All that should come back is the lines of the data below from the one containing "destruct (db_fault env OpDelete); cbn; auto." to the one containing "prior row exactly the new entry. *)", inclusive, exactly as they stand.

DATA SUPPLIED |

[Start of section]

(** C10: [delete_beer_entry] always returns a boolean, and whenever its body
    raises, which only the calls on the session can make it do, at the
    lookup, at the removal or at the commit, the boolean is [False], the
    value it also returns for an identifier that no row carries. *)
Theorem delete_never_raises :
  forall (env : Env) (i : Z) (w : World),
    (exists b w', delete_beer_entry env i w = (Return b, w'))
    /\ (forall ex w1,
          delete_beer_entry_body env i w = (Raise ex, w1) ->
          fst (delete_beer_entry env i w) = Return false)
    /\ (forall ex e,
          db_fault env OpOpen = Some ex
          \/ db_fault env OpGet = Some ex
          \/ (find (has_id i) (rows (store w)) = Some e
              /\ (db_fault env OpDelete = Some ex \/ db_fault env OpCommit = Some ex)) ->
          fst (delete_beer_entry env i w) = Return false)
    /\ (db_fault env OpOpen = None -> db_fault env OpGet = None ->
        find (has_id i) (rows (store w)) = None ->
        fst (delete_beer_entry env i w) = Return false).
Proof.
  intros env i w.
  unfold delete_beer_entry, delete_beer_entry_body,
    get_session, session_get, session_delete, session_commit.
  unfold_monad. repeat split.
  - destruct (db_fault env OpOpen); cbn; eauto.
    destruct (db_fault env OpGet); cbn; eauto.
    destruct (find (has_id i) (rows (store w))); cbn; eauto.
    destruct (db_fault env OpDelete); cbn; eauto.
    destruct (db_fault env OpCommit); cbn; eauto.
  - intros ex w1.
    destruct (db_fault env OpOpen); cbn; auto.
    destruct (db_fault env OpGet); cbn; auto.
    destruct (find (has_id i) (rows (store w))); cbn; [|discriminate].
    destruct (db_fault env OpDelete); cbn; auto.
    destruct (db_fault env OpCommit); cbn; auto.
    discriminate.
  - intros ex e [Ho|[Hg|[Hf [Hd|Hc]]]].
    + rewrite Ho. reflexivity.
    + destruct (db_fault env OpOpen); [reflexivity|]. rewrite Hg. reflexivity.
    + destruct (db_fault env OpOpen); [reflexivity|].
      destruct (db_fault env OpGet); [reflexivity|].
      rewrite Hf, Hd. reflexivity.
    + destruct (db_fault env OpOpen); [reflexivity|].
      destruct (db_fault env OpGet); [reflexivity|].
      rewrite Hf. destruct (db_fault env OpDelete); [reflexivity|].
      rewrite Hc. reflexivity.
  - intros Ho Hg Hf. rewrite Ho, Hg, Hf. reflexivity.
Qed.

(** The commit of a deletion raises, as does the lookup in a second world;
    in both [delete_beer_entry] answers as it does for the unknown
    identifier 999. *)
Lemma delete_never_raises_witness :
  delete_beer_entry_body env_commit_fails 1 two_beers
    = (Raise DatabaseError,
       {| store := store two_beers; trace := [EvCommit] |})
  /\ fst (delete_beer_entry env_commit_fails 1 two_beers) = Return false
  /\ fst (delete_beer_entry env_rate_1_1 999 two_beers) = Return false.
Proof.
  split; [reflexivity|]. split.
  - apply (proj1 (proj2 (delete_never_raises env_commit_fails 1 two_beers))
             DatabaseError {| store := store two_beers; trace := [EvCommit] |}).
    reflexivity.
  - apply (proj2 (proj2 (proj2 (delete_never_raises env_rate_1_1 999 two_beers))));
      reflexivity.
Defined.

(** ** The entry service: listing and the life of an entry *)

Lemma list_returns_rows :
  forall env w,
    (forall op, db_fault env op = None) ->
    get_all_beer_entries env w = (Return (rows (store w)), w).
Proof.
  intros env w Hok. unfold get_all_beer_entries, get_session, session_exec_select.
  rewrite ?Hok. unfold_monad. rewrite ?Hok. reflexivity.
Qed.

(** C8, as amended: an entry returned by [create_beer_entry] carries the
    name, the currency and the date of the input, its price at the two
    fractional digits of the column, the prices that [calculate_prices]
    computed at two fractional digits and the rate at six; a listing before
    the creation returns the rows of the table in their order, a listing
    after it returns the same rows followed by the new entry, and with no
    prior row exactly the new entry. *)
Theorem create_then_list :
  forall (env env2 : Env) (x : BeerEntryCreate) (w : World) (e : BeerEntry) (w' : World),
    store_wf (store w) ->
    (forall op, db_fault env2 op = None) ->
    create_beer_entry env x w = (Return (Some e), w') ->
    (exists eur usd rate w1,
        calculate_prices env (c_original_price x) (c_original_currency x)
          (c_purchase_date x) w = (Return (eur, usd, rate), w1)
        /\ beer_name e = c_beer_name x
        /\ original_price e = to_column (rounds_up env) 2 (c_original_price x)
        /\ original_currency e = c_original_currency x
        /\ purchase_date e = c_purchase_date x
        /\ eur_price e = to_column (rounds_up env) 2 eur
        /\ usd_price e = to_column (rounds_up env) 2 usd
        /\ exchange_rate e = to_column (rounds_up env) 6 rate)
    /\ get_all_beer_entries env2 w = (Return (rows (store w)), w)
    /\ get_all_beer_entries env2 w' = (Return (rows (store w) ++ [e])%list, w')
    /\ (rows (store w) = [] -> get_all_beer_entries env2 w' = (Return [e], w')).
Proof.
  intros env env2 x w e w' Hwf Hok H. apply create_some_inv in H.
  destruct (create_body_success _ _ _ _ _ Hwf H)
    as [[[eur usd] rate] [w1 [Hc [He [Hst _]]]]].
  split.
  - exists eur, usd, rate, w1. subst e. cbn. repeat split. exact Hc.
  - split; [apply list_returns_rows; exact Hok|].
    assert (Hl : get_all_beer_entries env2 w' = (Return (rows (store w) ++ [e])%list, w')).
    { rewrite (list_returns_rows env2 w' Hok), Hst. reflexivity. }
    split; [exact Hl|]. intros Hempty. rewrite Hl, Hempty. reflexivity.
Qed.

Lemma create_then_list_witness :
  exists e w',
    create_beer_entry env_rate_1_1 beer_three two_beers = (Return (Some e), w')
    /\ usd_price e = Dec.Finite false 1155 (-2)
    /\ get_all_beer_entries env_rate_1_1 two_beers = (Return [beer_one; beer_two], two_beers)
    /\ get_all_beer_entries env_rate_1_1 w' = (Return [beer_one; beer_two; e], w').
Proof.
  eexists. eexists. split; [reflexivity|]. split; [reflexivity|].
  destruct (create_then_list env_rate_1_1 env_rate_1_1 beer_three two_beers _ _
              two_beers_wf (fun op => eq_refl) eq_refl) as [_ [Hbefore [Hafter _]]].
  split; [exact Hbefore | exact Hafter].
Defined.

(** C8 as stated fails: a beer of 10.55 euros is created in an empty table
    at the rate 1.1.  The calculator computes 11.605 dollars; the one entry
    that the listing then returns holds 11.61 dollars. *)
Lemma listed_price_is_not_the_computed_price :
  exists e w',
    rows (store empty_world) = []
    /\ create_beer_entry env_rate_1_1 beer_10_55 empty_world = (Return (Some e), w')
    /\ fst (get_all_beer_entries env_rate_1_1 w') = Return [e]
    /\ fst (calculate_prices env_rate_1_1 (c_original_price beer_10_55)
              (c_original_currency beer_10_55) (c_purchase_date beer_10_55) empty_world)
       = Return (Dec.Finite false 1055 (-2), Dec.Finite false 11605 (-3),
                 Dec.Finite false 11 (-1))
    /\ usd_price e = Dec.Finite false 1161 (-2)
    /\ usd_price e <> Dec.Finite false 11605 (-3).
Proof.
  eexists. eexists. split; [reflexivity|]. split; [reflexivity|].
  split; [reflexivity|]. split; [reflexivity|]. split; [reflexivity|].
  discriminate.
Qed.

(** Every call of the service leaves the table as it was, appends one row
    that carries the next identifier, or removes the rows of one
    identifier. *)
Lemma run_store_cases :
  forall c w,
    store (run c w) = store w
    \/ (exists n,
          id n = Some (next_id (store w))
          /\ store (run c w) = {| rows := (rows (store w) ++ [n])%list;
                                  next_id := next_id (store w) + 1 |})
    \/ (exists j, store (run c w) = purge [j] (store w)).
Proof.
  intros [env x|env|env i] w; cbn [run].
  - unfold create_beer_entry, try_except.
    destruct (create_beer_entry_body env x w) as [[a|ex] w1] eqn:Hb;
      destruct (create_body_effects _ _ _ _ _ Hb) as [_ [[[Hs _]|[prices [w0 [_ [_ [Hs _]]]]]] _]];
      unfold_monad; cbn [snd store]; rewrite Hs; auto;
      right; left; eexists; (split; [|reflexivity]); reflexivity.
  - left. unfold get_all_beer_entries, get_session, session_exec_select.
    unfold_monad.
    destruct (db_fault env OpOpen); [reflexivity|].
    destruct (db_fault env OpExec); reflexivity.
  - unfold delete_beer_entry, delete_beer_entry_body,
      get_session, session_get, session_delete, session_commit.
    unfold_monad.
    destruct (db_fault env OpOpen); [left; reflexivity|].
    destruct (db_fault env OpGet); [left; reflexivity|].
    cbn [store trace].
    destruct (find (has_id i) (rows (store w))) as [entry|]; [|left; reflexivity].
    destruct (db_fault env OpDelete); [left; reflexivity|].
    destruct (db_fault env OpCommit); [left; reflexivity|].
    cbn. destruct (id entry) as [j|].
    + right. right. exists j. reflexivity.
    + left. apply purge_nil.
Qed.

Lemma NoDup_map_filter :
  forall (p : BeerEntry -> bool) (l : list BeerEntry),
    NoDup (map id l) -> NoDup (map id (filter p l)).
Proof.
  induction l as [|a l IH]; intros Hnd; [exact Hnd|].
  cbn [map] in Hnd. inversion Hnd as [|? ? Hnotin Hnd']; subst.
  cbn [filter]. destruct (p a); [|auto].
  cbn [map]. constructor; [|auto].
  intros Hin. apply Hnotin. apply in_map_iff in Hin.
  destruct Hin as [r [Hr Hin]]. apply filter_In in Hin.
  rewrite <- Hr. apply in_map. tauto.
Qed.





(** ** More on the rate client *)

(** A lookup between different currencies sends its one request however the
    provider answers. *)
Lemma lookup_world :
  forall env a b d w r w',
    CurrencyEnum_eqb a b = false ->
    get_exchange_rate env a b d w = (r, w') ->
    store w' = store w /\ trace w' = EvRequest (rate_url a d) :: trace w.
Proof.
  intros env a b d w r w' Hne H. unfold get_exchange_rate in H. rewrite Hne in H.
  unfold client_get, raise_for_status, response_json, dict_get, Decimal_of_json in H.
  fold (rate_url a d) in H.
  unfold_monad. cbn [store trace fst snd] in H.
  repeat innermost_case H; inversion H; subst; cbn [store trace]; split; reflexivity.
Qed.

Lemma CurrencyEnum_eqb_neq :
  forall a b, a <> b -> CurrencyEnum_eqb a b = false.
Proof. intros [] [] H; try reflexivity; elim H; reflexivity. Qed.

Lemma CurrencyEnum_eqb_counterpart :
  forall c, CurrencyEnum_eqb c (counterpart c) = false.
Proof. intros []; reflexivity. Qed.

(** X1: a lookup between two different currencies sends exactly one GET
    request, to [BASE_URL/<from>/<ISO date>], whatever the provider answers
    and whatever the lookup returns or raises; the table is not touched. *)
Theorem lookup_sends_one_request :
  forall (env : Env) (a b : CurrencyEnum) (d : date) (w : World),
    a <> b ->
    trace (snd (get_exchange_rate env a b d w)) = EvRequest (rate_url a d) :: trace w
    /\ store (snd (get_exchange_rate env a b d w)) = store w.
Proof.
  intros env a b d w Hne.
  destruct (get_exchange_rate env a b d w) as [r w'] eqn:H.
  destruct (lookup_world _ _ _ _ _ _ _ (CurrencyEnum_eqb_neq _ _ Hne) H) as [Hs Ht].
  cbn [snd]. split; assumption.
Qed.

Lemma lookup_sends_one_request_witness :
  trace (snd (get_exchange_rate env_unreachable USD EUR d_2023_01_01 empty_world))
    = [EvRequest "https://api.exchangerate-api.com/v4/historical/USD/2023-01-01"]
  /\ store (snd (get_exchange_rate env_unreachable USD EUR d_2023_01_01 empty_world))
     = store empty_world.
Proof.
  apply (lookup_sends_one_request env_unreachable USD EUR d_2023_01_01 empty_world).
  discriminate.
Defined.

[End of section]

TASK RESULT |
    destruct (db_fault env OpDelete); cbn; auto.
    destruct (db_fault env OpCommit); cbn; auto.
    discriminate.
  - intros ex e [Ho|[Hg|[Hf [Hd|Hc]]]].
    + rewrite Ho. reflexivity.
    + destruct (db_fault env OpOpen); [reflexivity|]. rewrite Hg. reflexivity.
    + destruct (db_fault env OpOpen); [reflexivity|].
      destruct (db_fault env OpGet); [reflexivity|].
      rewrite Hf, Hd. reflexivity.
    + destruct (db_fault env OpOpen); [reflexivity|].
      destruct (db_fault env OpGet); [reflexivity|].
      rewrite Hf. destruct (db_fault env OpDelete); [reflexivity|].
      rewrite Hc. reflexivity.
  - intros Ho Hg Hf. rewrite Ho, Hg, Hf. reflexivity.
Qed.

(** The commit of a deletion raises, as does the lookup in a second world;
    in both [delete_beer_entry] answers as it does for the unknown
    identifier 999. *)
Lemma delete_never_raises_witness :
  delete_beer_entry_body env_commit_fails 1 two_beers
    = (Raise DatabaseError,
       {| store := store two_beers; trace := [EvCommit] |})
  /\ fst (delete_beer_entry env_commit_fails 1 two_beers) = Return false
  /\ fst (delete_beer_entry env_rate_1_1 999 two_beers) = Return false.
Proof.
  split; [reflexivity|]. split.
  - apply (proj1 (proj2 (delete_never_raises env_commit_fails 1 two_beers))
             DatabaseError {| store := store two_beers; trace := [EvCommit] |}).
    reflexivity.
  - apply (proj2 (proj2 (proj2 (delete_never_raises env_rate_1_1 999 two_beers))));
      reflexivity.
Defined.

(** ** The entry service: listing and the life of an entry *)

Lemma list_returns_rows :
  forall env w,
    (forall op, db_fault env op = None) ->
    get_all_beer_entries env w = (Return (rows (store w)), w).
Proof.
  intros env w Hok. unfold get_all_beer_entries, get_session, session_exec_select.
  rewrite ?Hok. unfold_monad. rewrite ?Hok. reflexivity.
Qed.

(** C8, as amended: an entry returned by [create_beer_entry] carries the
    name, the currency and the date of the input, its price at the two
    fractional digits of the column, the prices that [calculate_prices]
    computed at two fractional digits and the rate at six; a listing before
    the creation returns the rows of the table in their order, a listing
    after it returns the same rows followed by the new entry, and with no
    prior row exactly the new entry. *)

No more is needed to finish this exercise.